Fall 1998

Meet Your Neighbors

[TEXT ARCHIVE WEB-PUBLISHED MARCH 2002.
ORIGINAL PRINT PUBLICATION DATE: FALL 1998.]

Joan Meersman: Collector of Seeds

By Andrea Friederici Ross

If it's Wednesday and it's fall, chances are Joan Meersman is off seed collecting. Meersman and her able troop of volunteers collect seeds from rare or important plants along the North Branch of the Chicago River for ultimate dispersal in appropriate forest preserve areas to restore precious remnants of native habitat in the region. It's all part of an imaginative partnership involving the Chicago Botanic Garden, Forest Preserve District of Cook County, and a volunteer group, the North Branch Restoration Project. Experts supply lists of needed seeds — such as dropseed grass, wood anemone, meadow rue, and toothwort — and Meersman's devoted group goes off in search of them. Early in the season, the volunteers work in the woods. As the season progresses, they spread out to the woods' edge, and finally into the prairie — following the ripening seed.

The seeds of some plants are trickier to find and collect than others. Wild geranium, for instance, has a trigger mechanism; its seeds literally explode off the plant when they're ripe. Meersman says they watch plants "week by week so we're sure to be there when they're ready." Or, if less confident they'll be in the right place at the right time, they have been known to ripen the seed in a paper bag, "just close the top and catch the seed!"

It's not all work. There are parties, too. Processing parties. Several times in the summer, and once in the fall, the volunteers assemble to help prepare the seeds for planting. Then the seeds are exchanged with other FPD volunteers for inclusion in the planting mixes. Meersman notes that the rest of the plant material — seed hulls, husks, grass stems, and branches — is returned to the forest preserve ecosystem, too. It's a neat process, and clearly a labor of love.

Meersman says there are always surprises — assorted insects, mammals, and birds that enliven the collecting trips. One time at Wayside Prairie in Morton Grove, she and another volunteer were looking for a particular plant when they noticed what looked like a large cocoon. As they edged closer, the "cocoon" revealed itself to be a little brown bat, which, frightened, flew away right over their heads. Another time, the volunteers flushed out three young woodcocks, which scampered out around their feet.

Meersman also helps coordinate a sort of foster parent program for seedlings. She obtains young plants, grown at the Botanic Garden from the rare seed she's collected, and distributes them among a list of volunteers who adopt the plants into their own yards. Ultimately, the volunteers harvest the seeds, return those to Meersman, and she incorporates them into the North Branch restoration seed mixes.
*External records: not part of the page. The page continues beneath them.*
(* ===== verification/DatagramTheorems.v ===== *)
(** * The datagram echo services *)

From S2P Require Import UdpEcho LocalDatagramEcho.
From S2P Require Import Prelude Errors Endpoint EchoStream Datagrams.

(** The service has sent the replies of the reference, and called its handler if and
    only if an operation was aborted. *)
Definition answers_datagrams (completed : outcome -> service -> service) (s : service) (l : list outcome) : Prop :=
  let s' := all_completed completed l s in
  s_sent s' = fst (replies None l) /\
  s_results s' = (if snd (replies None l) then [success] else []) /\
  (s_pending s' = None <-> snd (replies None l) = true).

Lemma answers completed l :
  datagram_service_ok completed -> answers_datagrams completed (begin_op OReceive new_service) l.
Proof.
  intros Hok. assert (H := service_replies completed Hok l (begin_op OReceive new_service) empty_buffer_size).
  unfold answers_datagrams. change (to_send _) with (@None datagram) in H.
  destruct (replies None l). by apply H.
Qed.

(** What the reference says: the replies are datagrams that were received, each at
    most once and in order. *)
Lemma replies_received d l :
  fst (replies d l) `sublist_of` option_list d ++ map (fun o => truncated (o_datagram o)) l.
Proof.
  revert d. induction l as [|o l IH]; intros d; [destruct d; simpl; apply sublist_nil_l|]. simpl.
  destruct (ec_eqb (o_ec o) operation_aborted); [apply sublist_nil_l|]. destruct d as [d|]; simpl.
  - specialize (IH None). destruct (replies None l) as [sent ended]. simpl in *.
    destruct (failed (o_ec o)); simpl; [by repeat apply sublist_cons|]. apply sublist_skip. by apply sublist_cons.
  - destruct (failed (o_ec o)); [apply sublist_cons; by apply (IH None) | by apply (IH (Some _))].
Qed.

(** C33: a datagram service sends every datagram it receives back to its sender, with
    the same content up to the 4096 bytes of its buffer, in order of arrival, whatever
    fails: a failed receive or send loses at most that one reply and the service goes
    on.  Only an aborted operation, which is how it is stopped, ends it, and then the
    completion handler is called once, with success.  The replies are a sub-sequence of
    the datagrams that arrived. *)
Theorem datagram_services_echo message l :
  answers_datagrams (UdpEcho.completed message) UdpEcho.session l /\
  answers_datagrams (LocalDatagramEcho.completed message) LocalDatagramEcho.session l /\
  fst (replies None l) `sublist_of` map (fun o => truncated (o_datagram o)) l.
Proof.
  split_and!; [apply answers, UdpEcho.udp_completed_ok | apply answers, LocalDatagramEcho.local_datagram_completed_ok|].
  apply (replies_received None).
Qed.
How did this remarkable woman, now 68 and grandmother of 17, learn all this? "I'm strictly a rank amateur who loves getting more knowledge," she explains. Meersman calls the outdoors her classroom, and credits various enthusiastic naturalists who took the time to teach her some of what they knew. Roughly 10 years ago, with no particular plant background of her own, she met Laurel Ross while on a bird walk at Chicago's North Park Village Nature Center. This led to volunteering at the Nature Center and to accompanying Ross (who then had the North Branch volunteer responsibilities Meersman has today) on seed collecting trips. In this way Meersman came to know native plants — learning them "backwards," as she says, first recognizing plants when they had already flowered and were in seed. When Ross was unable to continue the seed collecting due to professional commitments, Meersman took over.

Meersman notes that the seed collecting projects have sharpened her senses. She says that the more time she spends in the wild, the more she notices details she never would have seen before. An inspiration for all who want to get involved but are reluctant due to lack of technical knowledge, she enthuses, "you have got to just walk out, get in the middle of it, open your eyes, and you see marvelous things."